My vision is for a fundamentally more reliable way of provisioning web applications – one where the underlying platform takes responsibility for implementing resilience well, once, at the platform level. Developers are then free to deploy applications knowing that they’ll scale well under load, and get failed over to another server if the physical server fails, or even if the whole data center goes pop.
I think that’s the promise of PaaS, and my vision is for a world where deploying web applications gets these benefits by default, without millions of sysadmins in hosting companies all over the world having to get paged in the middle of the night to go fix stuff manually. Computers can be smarter than that, it’s just up to us to teach them how.

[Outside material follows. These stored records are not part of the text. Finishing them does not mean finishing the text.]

(* ===== verification/SupervisorReplies.v ===== *)
(** * The responses of helpers keep the invariant of the supervisor

    Receiving packets, taking and publishing results, and the end of a query, from the
    invariant of [SupervisorInv].  A result that is taken was assembled from a coherent
    response, so that the cache can be given it. *)

From S2P Require Import Prelude Stateful Dll TimeUtil Metrics ResolverUtil Cache Ipc IpcAssembly Helper Supervisor SupervisorDelay SupervisorInv SupervisorJobs SupervisorHelpers SupervisorSteps.
From stdpp Require Import gmap.
#[local] Open Scope Z_scope.
#[local] Abbreviation prog := (prog world).

(** ** Results for the cache *)

Lemma fits_typed a r : coherent a r ->
  Forall (fun x => typed_ttl (a_effective_ttl x)) (rp_addresses r) /\ Forall (fun x => typed_ttl (r_effective_ttl x)) (rp_services r) /\
  typed_ttl (n_effective_ttl (b_negative (rp_begin r))) /\ valid (b_completed_at (rp_begin r)).
Proof.
  intros Hc. pose proof (co_partial _ _ Hc) as Hp. destruct (pa_valid _ _ Hp) as (_ & _ & _ & _ & _ & Hn & _ & _ & _ & _ & Hv & _). split; [|split; [|split]].
  - eapply Forall_impl; [apply (pa_addresses _ _ Hp)|]. cbv beta. intros x [_ Hx]. cbn in Hx. unfold typed_ttl, UINT32_MAX. lia.
  - eapply Forall_impl; [apply (pa_services _ _ Hp)|]. cbv beta. intros x [_ Hx]. cbn in Hx. unfold typed_ttl, UINT32_MAX. lia.
  - unfold negative_typed in Hn. unfold typed_ttl, UINT32_MAX. lia.
  - done.
Qed.
Lemma result_typed r : result_ok r -> rt_budget r = true /\ valid (rt_completed_at r) /\
  if rt_query_type r =? ns_t_srv then typed_srv_result (payload_srv (rt_payload r)) else typed_address_result (payload_address (rt_payload r)).
Proof.
  intros (a & rp & Hf & Hc & ->). split; [done|]. destruct (fits_typed a rp Hc) as (F1 & F2 & F3 & F4). split; [exact F4|].
  cbn [result_of rt_query_type rt_payload]. change (as_query_type (assembled a rp)) with (as_query_type a). destruct (as_query_type a =? ns_t_srv) eqn:E.
  - rewrite payload_srv_is by (done || lia). split; [|exact F3]. cbn. by destruct (b_record_count (rp_begin rp) =? 0).
  - rewrite payload_address_is by (done || lia). split; [|exact F3]. cbn. by destruct (b_record_count (rp_begin rp) =? 0).
Qed.

(** A publication leaves the references as they are. *)
Lemma set_payload_references c id p c' k : entries c' = entries (entry_set c id (with_payload p)) -> references_of c' k = references_of c k.
Proof.
  intros He. assert (Hg : entry_get c' k = entry_get (entry_set c id (with_payload p)) k) by (unfold entry_get; by rewrite He).
  unfold references_of. rewrite Hg, entry_get_set by apply keeps_payload. destruct (k =? id); [|done]. by destruct (entry_get c k).
Qed.
Lemma holds_payload c l id p c' : holds c l -> cache_ok c' -> entries c' = entries (entry_set c id (with_payload p)) -> holds c' l.
Proof. intros [_ H] Hok He. split; [done|]. intros k. rewrite (set_payload_references _ _ _ _ _ He). apply H. Qed.
Lemma holds_published c l id t r v c' st : holds c l -> cache_ok c' -> published c id t r v c' st -> holds c' l.
Proof.
  intros H Hok Hp. destruct st; cbv beta iota delta [published] in Hp; try (destruct Hp as [m ->]; destruct H as [_ H]; by split).
  - destruct Hp as (n & v' & size & _ & _ & _ & _ & He). by eapply holds_payload.
  - destruct Hp as [_ He]. by eapply holds_payload.
Qed.

Lemma publish_srv_total c id s t r alloc : is_Some (entry_get c id) -> exists c' status r', resolver_cache_entry_publish_srv c (Some id) s (Some t) (Some r) alloc = Some (c', status, r').
Proof. intros [e He]. unfold resolver_cache_entry_publish_srv. rewrite He. cbn [mbind option_bind]. destruct (publish_validated _ _ _ _ _ _ _) as [c' st]. by do 3 eexists. Qed.
Lemma publish_address_total c id s t r alloc : is_Some (entry_get c id) -> exists c' status r', resolver_cache_entry_publish_address c (Some id) s (Some t) (Some r) alloc = Some (c', status, r').
Proof. intros [e He]. unfold resolver_cache_entry_publish_address. rewrite He. cbn [mbind option_bind]. destruct (publish_validated _ _ _ _ _ _ _) as [c' st]. by do 3 eexists. Qed.

(** The same response with another payload costs the same. *)
Definition same_charge (r r' : resolver_ipc_assembly_result) : Prop := charge r' = charge r.
Lemma cache_still c w : still w (w <| w_cache := c |>).
Proof. by split. Qed.
Lemma inv_cache g w c : inv g w -> holds c (g_refs g ++ job_refs (j_entry <$> jobs_of w)) -> inv g (w <| w_cache := c |>).
Proof. intros Hi Hh. pose proof (inv_with_cache _ _ _ _ Hi Hh) as H. by destruct g. Qed.

Lemma wp_publish g w p j r : inv g w -> jobs_of w !! p = Some j -> result_ok r ->
  wp (resolver_supervisor_result_publish p r) (fun a w' => inv g w' /\ still w w' /\ kernel_quiet (w_kernel w) (w_kernel w') /\ same_charge r a.2) w.
Proof.
  intros Hi Hj Hr. destruct (result_typed r Hr) as (_ & [_ Hv] & Ht). destruct (inv_entry _ _ _ _ Hi Hj) as (id & e & Hid & He).
  unfold resolver_supervisor_result_publish. step. eapply wp_job_get; [done|]. rewrite Hid. destruct (rt_query_type r =? ns_t_srv) eqn:E.
  - destruct (resolver_ipc_lookup_status_to_srv _) as [s|]; [|step; split; [done|]; split; [apply still_refl|]; split; [apply kernel_quiet_refl|done]].
    step. apply wp_quietly; [auto with quiet|]. intros a w1 Hq. do 3 step. rewrite (quiet_cache _ _ Hq).
    destruct (publish_srv_total (w_cache w) id s (rt_completed_at r) (payload_srv (rt_payload r)) a ltac:(by exists e)) as (c' & st & r' & Hp). eapply wp_lift; [exact Hp|].
    cbv beta iota. do 3 step. apply publish_srv_spec in Hp as (e1 & He1 & Hok & Hpub & _); [|apply Hi|done|done].
    split; [|split; [exact (still_trans _ _ _ (quiet_still _ _ Hq) (cache_still c' w1))|split; [apply (st_kernel _ _ (quiet_steady _ _ Hq))|by destruct st]]]. apply inv_cache; [by eapply inv_quiet|]. rewrite (quiet_jobs _ _ Hq).
    eapply holds_published; [apply (i_refs _ _ Hi)|done|exact Hpub].
  - destruct (resolver_ipc_lookup_status_to_address _) as [s|]; [|step; split; [done|]; split; [apply still_refl|]; split; [apply kernel_quiet_refl|done]].
    step. apply wp_quietly; [auto with quiet|]. intros a w1 Hq. do 3 step. rewrite (quiet_cache _ _ Hq).
    destruct (publish_address_total (w_cache w) id s (rt_completed_at r) (payload_address (rt_payload r)) a ltac:(by exists e)) as (c' & st & r' & Hp). eapply wp_lift; [exact Hp|].
    cbv beta iota. do 3 step. apply publish_address_spec in Hp as (e1 & He1 & Hok & Hpub & _); [|apply Hi|done|done].
    split; [|split; [exact (still_trans _ _ _ (quiet_still _ _ Hq) (cache_still c' w1))|split; [apply (st_kernel _ _ (quiet_steady _ _ Hq))|by destruct st]]]. apply inv_cache; [by eapply inv_quiet|]. rewrite (quiet_jobs _ _ Hq).
    eapply holds_published; [apply (i_refs _ _ Hi)|done|exact Hpub].
Qed.

(** ** The assemblies of the jobs *)

Lemma job_handle_elem owned p h r : owned !! p = Some (Some h, r) -> h ∈ job_handles owned.
Proof. intros H. unfold job_handles. apply list_elem_of_omap. exists (p, (Some h, r)). split; [by apply elem_of_map_to_list|done]. Qed.
Lemma handle_live g w p j a : inv g w -> jobs_of w !! p = Some j -> j_assembly j = Some a -> exists b taken x, s_assembly_budget (w_supervisor w) = Some b /\
  budget_ok b taken /\ rt_dynamic_bytes <$> taken ≡ₚ g_charges g ++ job_charges ((fun j => (j_assembly j, j_response j)) <$> jobs_of w) /\
  handles_of b ≡ₚ g_stray g ++ job_handles ((fun j => (j_assembly j, j_response j)) <$> jobs_of w) /\
  Forall (fun h => h < k_next (w_kernel w)) (handles_of b) /\ assembly_get b a = Some x.
Proof.
  intros Hi Hj Ha. destruct (i_budget _ _ Hi) as (b & taken & H1 & H2 & H3 & H4 & H5). destruct (assembly_get_handle b a) as [x Hx].
  - rewrite H4. apply elem_of_app. right. apply (job_handle_elem _ p _ (j_response j)). by rewrite lookup_fmap, Hj, <- Ha.
  - by exists b, taken, x.
Qed.
Lemma budget_world_steady b w : steady w (w <| w_supervisor ::= (fun s => s <| s_assembly_budget := b |>) |>).
Proof. by split. Qed.
Lemma ghost_same_budget g : g <| g_stray := g_stray g |> <| g_charges := g_charges g |> = g.
Proof. by destruct g. Qed.

Lemma wp_packet_consume g w p j packet : inv g w -> jobs_of w !! p = Some j -> is_Some (j_assembly j) -> is_bytes packet ->
  wp (packet_consume p packet) (fun _ w' => inv g w' /\ still w w') w.
Proof.
  intros Hi Hj [a Ha] Hb. unfold packet_consume. step. eapply wp_job_get; [done|]. step. apply wp_quietly; [auto with quiet|]. intros x w1 Q1.
  step. apply wp_quietly; [auto with quiet|]. intros y w2 Q2. pose proof (quiet_trans _ _ _ Q1 Q2) as Q. pose proof (inv_quiet _ _ _ Q Hi) as Hi2.
  rewrite <- (quiet_jobs _ _ Q) in Hj. destruct (handle_live _ _ _ _ _ Hi2 Hj Ha) as (b & taken & z & B1 & B2 & B3 & B4 & B5 & B6).
  destruct (consume_keeps b taken a z x y packet B2 B6 Hb) as (b' & st & Hc & Hok & Hh). rewrite Ha. eapply wp_with_budget; [exact B1|exact Hc|]. split.
  - pose proof (inv_with_budget g w2 b' (g_stray g) (g_charges g) Hi2) as H. rewrite ghost_same_budget in H. apply H.
    exists b', taken. split; [done|]. split; [done|]. split; [done|]. change (as_handle <$> bu_assemblies b') with (handles_of b'). by rewrite Hh.
  - exact (still_trans _ _ _ (quiet_still _ _ Q) (budget_still b' w2)).
Qed.

Lemma wp_result_take g w p j : inv g w -> jobs_of w !! p = Some j -> is_Some (j_assembly j) ->
  wp (result_take (j_assembly j)) (fun o w' => still w w' /\ steady w w' /\
    match o with None => inv g w' | Some r => result_ok r /\ inv (g <| g_charges := charge r ++ g_charges g |>) w' end) w.
Proof.
  intros Hi Hj [a Ha]. destruct (handle_live _ _ _ _ _ Hi Hj Ha) as (b & taken & z & B1 & B2 & B3 & B4 & B5 & B6). unfold result_take. rewrite Ha.
  destruct (take_keeps b taken a z result_zero B2 B6 eq_refl) as (b' & r & Ht & Hok & Hr). eapply wp_with_budget; [exact B1|exact Ht|].
  split; [apply budget_still|]. split; [apply budget_world_steady|].
  assert (Hh : handles_of b' = handles_of b).
  { unfold resolver_ipc_assembly_result_take in Ht. rewrite B6 in Ht. cbn [negb mbind option_bind] in Ht. destruct (as_state z); injection Ht as <- _; try done. apply put_handles. }
  destruct r as [r|].
  - pose proof (bo_taken _ _ Hok) as Hrs. apply list.Forall_cons in Hrs as [Hro _]. split; [done|]. apply (inv_with_budget g w b' (g_stray g)); [done|].
    exists b', (r :: taken). split; [done|]. split; [done|]. change (as_handle <$> bu_assemblies b') with (handles_of b'). rewrite Hh. split; [|done].
    unfold charge. rewrite (proj1 (result_typed r Hro)). cbn. by rewrite B3.
  - pose proof (inv_with_budget g w b' (g_stray g) (g_charges g) Hi) as H. rewrite ghost_same_budget in H. apply H.
    exists b', taken. split; [done|]. split; [done|]. split; [done|]. change (as_handle <$> bu_assemblies b') with (handles_of b'). by rewrite Hh.
Qed.

(** ** A response that is accepted *)

Lemma in_hand_still g w w' p j : inv g w' -> still w w' -> in_hand g w p j -> in_hand g w' p j.
Proof.
  intros Hi [S1 S2 S3 S4 S5] [H1 H2 H3 H4 H5 H6 H7 H8]. split; try done; [congruence|]. unfold no_job_loose in *. by rewrite S1.
Qed.
Lemma in_hand_charges g w p j l : inv (g <| g_charges := l |>) w -> in_hand g w p j -> in_hand (g <| g_charges := l |>) w p j.
Proof. intros Hi [H1 H2 H3 H4 H5 H6 H7 H8]. by split. Qed.
Lemma still_charges g w w' p j l : inv (g <| g_charges := l |>) w' -> still w w' -> in_hand g w p j -> in_hand (g <| g_charges := l |>) w' p j.
Proof.
  intros Hi [S1 S2 S3 S4 S5] [H1 H2 H3 H4 H5 H6 H7 H8]. split; try done; [congruence|]. unfold no_job_loose in *. by rewrite S1.
Qed.

Definition accept_end (g : ghost) (charges : list Z) (w w' : world) : Prop :=
  holding (g <| g_charges := charges |> <| g_hand := None |>) w' /\ steady w w'.

Lemma wp_accept_end g w p j r publication charges : in_hand g w p j -> g_charges g = charge r ++ charges ->
  wp (j ← job_get p;
      if j_orphaned j then result_destroy r ;; resolver_supervisor_job_destroy (Some p)
      else resolver_supervisor_job_complete p publication r) (fun _ => accept_end g charges w) w.
Proof.
  intros H Hch. destruct (in_hand_settled _ _ _ _ H) as (_ & _ & S3). step. eapply wp_job_get; [apply H|]. step.
  - step. eapply wp_result_destroy; [apply H|exact Hch|]. intros b w1 Hi1. assert (H1 : in_hand (g <| g_charges := charges |>) w1 p j) by (by eapply still_charges; [|apply budget_still|]).
    eapply wp_mono; [eapply (wp_job_destroy_hand (g <| g_charges := charges |>)); [done|apply H1|apply H1|apply H1| |]|]; [by rewrite S3..|].
    cbv beta. intros _ w2 (Hi2 & Hs2 & _). split; [by apply inv_holding|]. eapply steady_trans; [apply (budget_world_steady (Some b))|exact Hs2].
  - eapply wp_mono; [eapply (wp_job_complete g w p j publication r charges); try apply H; [done|]|].
    + rewrite Hch. apply Permutation_app_comm.
    + cbv beta. intros _ w2 (Hi2 & Hs2 & _). split; [|done]. eexists _, _. exact Hi2.
Qed.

Q: Tell our readers a bit about the team HybridCluster?
A: Since we got funded in December 2012 we’ve been lucky enough to be able to grow the team to 9 people, and I’m really proud of the team we’ve pulled together.
We’re a typical software company, and so unfortunately our Dave to female ratio is 2:0. That is, we have two Daves and no females (but we’re working on that!). Anyway, some highlights in the team are Jean-Paul Calderone, who’s the smartest person I’ve ever met, and is one of the founders of the Twisted project. Twisted is an awesome Python networking framework and without Twisted – and JP’s brain – we wouldn’t be where we are today. Also on the technical side, we’ve got Rob Haswell, our CTO, who’s a legend, and doing a great job of managing the development of the project as we make it even more awesome. We’ve also just hired one of JP’s side-kicks on Twisted, Itamar Turner-Trauring, who once built a distributed airline reservation system and sold it to Google.
We’ve also got Andriy Gapon, FreeBSD kernel hacker extraordinaire, without whom we wouldn’t have a stable ZFS/VFS layer to play with. Dave Gebler is our Control Panel guru and we’re getting him working on our new REST API soon, so he’ll become a Twisted guru soon And our latest hire on support, Marcus Stewart Hughes, is a younger version of me – a hosting geek – he bought his first WHMCS license when he was 15, so I knew we had to hire him.
On the bizdev side, we’ve got Dave Benton, a legend in his own right, who’s come out of an enterprise sales background with IBM, Accenture and Star Internet, he’s extremely disciplined and great at bringing process into our young company. Andrew Holway is our technical pre-sales guy, previously building thousand-node clusters for the University of Frankfurt, and he loves chatting about ZFS and distributed systems. He’s also great at accents and can do some pretty awesome card tricks.
Q: To wrap up, with proper funding in place for development of the products, what’s in the bag for Q3 and Q4 of 2013?
A: We’re working on a few cool features for the 2.5 release later this year: we’re going to have first class Ruby on Rails and Python/Django support, mod_security to keep application exploits out of the containers, Memcache and Varnish support. We’re also working on properly supporting IP-based failover so we don’t have to rely on DNS, and there are some massive improvements to our Control Panel on their way.
It’s an exciting time to be in hosting and an even more exciting time to be a HybridCluster customer!
Thanks for the interview and the great questions.